(WHAT IS REQUIRED)
Your answer must match the material exactly, line for line.

(INPUT RECORDS)
◇ ◇ ◇

(** * Video Clip Manager: media job orchestration and derived-artifact caches

    A shallow embedding of the Electron main process of the clip manager
    (the IPC handlers of the main module and [database.ts]) together with the
    properties its specification states about them, followed by further
    properties of the code.

    Conventions of the embedding.
    - A JavaScript [number] that the code only compares, negates or formats is
      a rational or [NaN]; file sizes and bitrates in kbps are integers ([Z]).
    - A [Map<string, T>] is a [gmap string T], a [Set<number>] a [gset nat].
    - Synchronous code that can throw lives in the [completion] monad;
      [try { .. } catch { .. }] is [try_catch].
    - An [async] handler is cut at its [await]s: the part up to the first
      [await] is one function of the state, everything that resumes later is
      another function that takes what the awaited party produced.
    - The external engine (ffmpeg, ffprobe), timers and other processes are
      the environment: their outcomes are arguments or oracle functions.
    - Logging and progress relaying have no influence on any result and are
      left out.

    Part I holds the definitions, Part II the properties. *)

From Stdlib Require Import ZArith QArith String Ascii List Bool Lia.
From stdpp Require Import gmap strings list fin_maps pretty.

(** * Part I: the program *)

(** ** JavaScript values and control flow *)

Module Js.

(** A JavaScript number as far as the handlers look at it. *)
Inductive number :=
  | NaN
  | Num (q : Q).

(** [!x] on a number: [0] and [NaN] are falsy. *)
Definition falsy (x : number) : bool :=
  match x with
  | NaN => true
  | Num q => Qeq_bool q 0
  end.

(** [!x] on an optional argument; [undefined] is [None]. *)
Definition not_ (x : option number) : bool :=
  match x with
  | None => true
  | Some n => falsy n
  end.

(** [x >= y] and [x > y]; every comparison with [NaN] is false. *)
Definition ge (x y : number) : bool :=
  match x, y with
  | Num a, Num b => Qle_bool b a
  | _, _ => false
  end.

Definition gt (x y : number) : bool :=
  match x, y with
  | Num a, Num b => negb (Qle_bool a b)
  | _, _ => false
  end.

Definition half (x : number) : number :=
  match x with
  | NaN => NaN
  | Num q => Num (q / 2)
  end.

(** What a [throw] or a promise rejection carries. *)
Inductive thrown :=
  | ENOENT (path : string)
  | Error (message : string)
  | CanceledStatus.

(** The outcome of synchronous code; a settled promise has the same shape. *)
Inductive completion (A : Type) :=
  | Return (a : A)
  | Throw (e : thrown).
Arguments Return {A} a.
Arguments Throw {A} e.

Definition bind {A B} (c : completion A) (k : A → completion B) : completion B :=
  match c with
  | Return a => k a
  | Throw e => Throw e
  end.

Definition try_catch {A} (c : completion A) (h : thrown → completion A) : completion A :=
  match c with
  | Return a => Return a
  | Throw e => h e
  end.

(** [String.prototype.toLowerCase] on ASCII letters. *)
Definition lower_ascii (c : ascii) : ascii :=
  let n := nat_of_ascii c in
  if (65 <=? n)%nat && (n <=? 90)%nat then ascii_of_nat (n + 32) else c.

Fixpoint toLowerCase (s : string) : string :=
  match s with
  | EmptyString => EmptyString
  | String c r => String (lower_ascii c) (toLowerCase r)
  end.

Definition includes (needle hay : string) : bool :=
  match String.index 0 needle hay with
  | Some _ => true
  | None => false
  end.

(** [/a|b|c/i.test(s)] for alternatives that are plain words. *)
Definition test_words_i (words : list string) (s : string) : bool :=
  existsb (fun w => includes (toLowerCase w) (toLowerCase s)) words.

End Js.

Export Js.

(** Sequencing of throwing code is written with stdpp's monad notation. *)
#[global] Instance completion_bind : MBind completion := fun A B k c => bind c k.

(** ** The runtime library

    Node's [crypto], [path], [os] and [JSON] are not code of this repository;
    the handlers are modelled over any implementation of them. *)

Class Runtime := {
  (** [crypto.createHash('sha1')] fed the given text, [.digest('hex')] *)
  sha1_hex : string → string;
  (** [crypto.createHash('sha256')] fed the given bytes, [.digest('hex')] *)
  sha256_hex : list Byte.byte → string;
  (** [String(x)] and [`${x}`] on a number *)
  String_of_number : number → string;
  (** [path.basename(p, path.extname(p))] *)
  path_basename_noext : string → string;
  (** [path.extname(p)] *)
  path_extname : string → string;
  (** [path.join(...)] *)
  path_join : list string → string;
  (** [os.tmpdir()] *)
  os_tmpdir : string;
  (** parsed JSON documents, [JSON.parse] (an error message when it throws)
      and [JSON.stringify] *)
  json : Type;
  JSON_parse : string → json + string;
  JSON_stringify : json → string;
}.

(** ** Files *)

Module Fs.

(** What the handlers observe of a file: [stat.mtimeMs], [stat.size] and the
    bytes a read returns. *)
Record file := File {
  f_mtimeMs : number;
  f_size : Z;
  f_data : list Byte.byte;
}.

Definition existsSync (fs : gmap string file) (p : string) : bool :=
  match fs !! p with
  | Some _ => true
  | None => false
  end.

Definition statSync (fs : gmap string file) (p : string) : completion file :=
  match fs !! p with
  | Some f => Return f
  | None => Throw (ENOENT p)
  end.

Definition unlinkSync (fs : gmap string file) (p : string) : gmap string file :=
  delete p fs.

End Fs.

Export Fs.

(** ** Cache paths (main module, lines 421-550 and 718-736) *)

Section CachePaths.
Context `{Runtime}.

(** [hash.digest('hex').slice(0, 16)] *)
Definition slice16 (s : string) : string := String.substring 0 16 s.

◇ ◇ ◇

(ANSWER SECTION)
(** * Video Clip Manager: media job orchestration and derived-artifact caches

    A shallow embedding of the Electron main process of the clip manager
    (the IPC handlers of the main module and [database.ts]) together with the
    properties its specification states about them, followed by further
    properties of the code.

    Conventions of the embedding.
    - A JavaScript [number] that the code only compares, negates or formats is
      a rational or [NaN]; file sizes and bitrates in kbps are integers ([Z]).
    - A [Map<string, T>] is a [gmap string T], a [Set<number>] a [gset nat].
    - Synchronous code that can throw lives in the [completion] monad;
      [try { .. } catch { .. }] is [try_catch].
    - An [async] handler is cut at its [await]s: the part up to the first
      [await] is one function of the state, everything that resumes later is
      another function that takes what the awaited party produced.
    - The external engine (ffmpeg, ffprobe), timers and other processes are
      the environment: their outcomes are arguments or oracle functions.
    - Logging and progress relaying have no influence on any result and are
      left out.

    Part I holds the definitions, Part II the properties. *)

From Stdlib Require Import ZArith QArith String Ascii List Bool Lia.
From stdpp Require Import gmap strings list fin_maps pretty.

(** * Part I: the program *)

(** ** JavaScript values and control flow *)

Module Js.

(** A JavaScript number as far as the handlers look at it. *)
Inductive number :=
  | NaN
  | Num (q : Q).

(** [!x] on a number: [0] and [NaN] are falsy. *)
Definition falsy (x : number) : bool :=
  match x with
  | NaN => true
  | Num q => Qeq_bool q 0
  end.

(** [!x] on an optional argument; [undefined] is [None]. *)
Definition not_ (x : option number) : bool :=
  match x with
  | None => true
  | Some n => falsy n
  end.

(** [x >= y] and [x > y]; every comparison with [NaN] is false. *)
Definition ge (x y : number) : bool :=
  match x, y with
  | Num a, Num b => Qle_bool b a
  | _, _ => false
  end.

Definition gt (x y : number) : bool :=
  match x, y with
  | Num a, Num b => negb (Qle_bool a b)
  | _, _ => false
  end.

Definition half (x : number) : number :=
  match x with
  | NaN => NaN
  | Num q => Num (q / 2)
  end.

(** What a [throw] or a promise rejection carries. *)
Inductive thrown :=
  | ENOENT (path : string)
  | Error (message : string)
  | CanceledStatus.

(** The outcome of synchronous code; a settled promise has the same shape. *)
Inductive completion (A : Type) :=
  | Return (a : A)
  | Throw (e : thrown).
Arguments Return {A} a.
Arguments Throw {A} e.

Definition bind {A B} (c : completion A) (k : A → completion B) : completion B :=
  match c with
  | Return a => k a
  | Throw e => Throw e
  end.

Definition try_catch {A} (c : completion A) (h : thrown → completion A) : completion A :=
  match c with
  | Return a => Return a
  | Throw e => h e
  end.

(** [String.prototype.toLowerCase] on ASCII letters. *)
Definition lower_ascii (c : ascii) : ascii :=
  let n := nat_of_ascii c in
  if (65 <=? n)%nat && (n <=? 90)%nat then ascii_of_nat (n + 32) else c.

Fixpoint toLowerCase (s : string) : string :=
  match s with
  | EmptyString => EmptyString
  | String c r => String (lower_ascii c) (toLowerCase r)
  end.

Definition includes (needle hay : string) : bool :=
  match String.index 0 needle hay with
  | Some _ => true
  | None => false
  end.

(** [/a|b|c/i.test(s)] for alternatives that are plain words. *)
Definition test_words_i (words : list string) (s : string) : bool :=
  existsb (fun w => includes (toLowerCase w) (toLowerCase s)) words.

End Js.

Export Js.

(** Sequencing of throwing code is written with stdpp's monad notation. *)
#[global] Instance completion_bind : MBind completion := fun A B k c => bind c k.

(** ** The runtime library

    Node's [crypto], [path], [os] and [JSON] are not code of this repository;
    the handlers are modelled over any implementation of them. *)

Class Runtime := {
  (** [crypto.createHash('sha1')] fed the given text, [.digest('hex')] *)
  sha1_hex : string → string;
  (** [crypto.createHash('sha256')] fed the given bytes, [.digest('hex')] *)
  sha256_hex : list Byte.byte → string;
  (** [String(x)] and [`${x}`] on a number *)
  String_of_number : number → string;
  (** [path.basename(p, path.extname(p))] *)
  path_basename_noext : string → string;
  (** [path.extname(p)] *)
  path_extname : string → string;
  (** [path.join(...)] *)
  path_join : list string → string;
  (** [os.tmpdir()] *)
  os_tmpdir : string;
  (** parsed JSON documents, [JSON.parse] (an error message when it throws)
      and [JSON.stringify] *)
  json : Type;
  JSON_parse : string → json + string;
  JSON_stringify : json → string;
}.

(** ** Files *)

Module Fs.

(** What the handlers observe of a file: [stat.mtimeMs], [stat.size] and the
    bytes a read returns. *)
Record file := File {
  f_mtimeMs : number;
  f_size : Z;
  f_data : list Byte.byte;
}.

Definition existsSync (fs : gmap string file) (p : string) : bool :=
  match fs !! p with
  | Some _ => true
  | None => false
  end.

Definition statSync (fs : gmap string file) (p : string) : completion file :=
  match fs !! p with
  | Some f => Return f
  | None => Throw (ENOENT p)
  end.

Definition unlinkSync (fs : gmap string file) (p : string) : gmap string file :=
  delete p fs.

End Fs.

Export Fs.

(** ** Cache paths (main module, lines 421-550 and 718-736) *)

Section CachePaths.
Context `{Runtime}.

(** [hash.digest('hex').slice(0, 16)] *)
Definition slice16 (s : string) : string := String.substring 0 16 s.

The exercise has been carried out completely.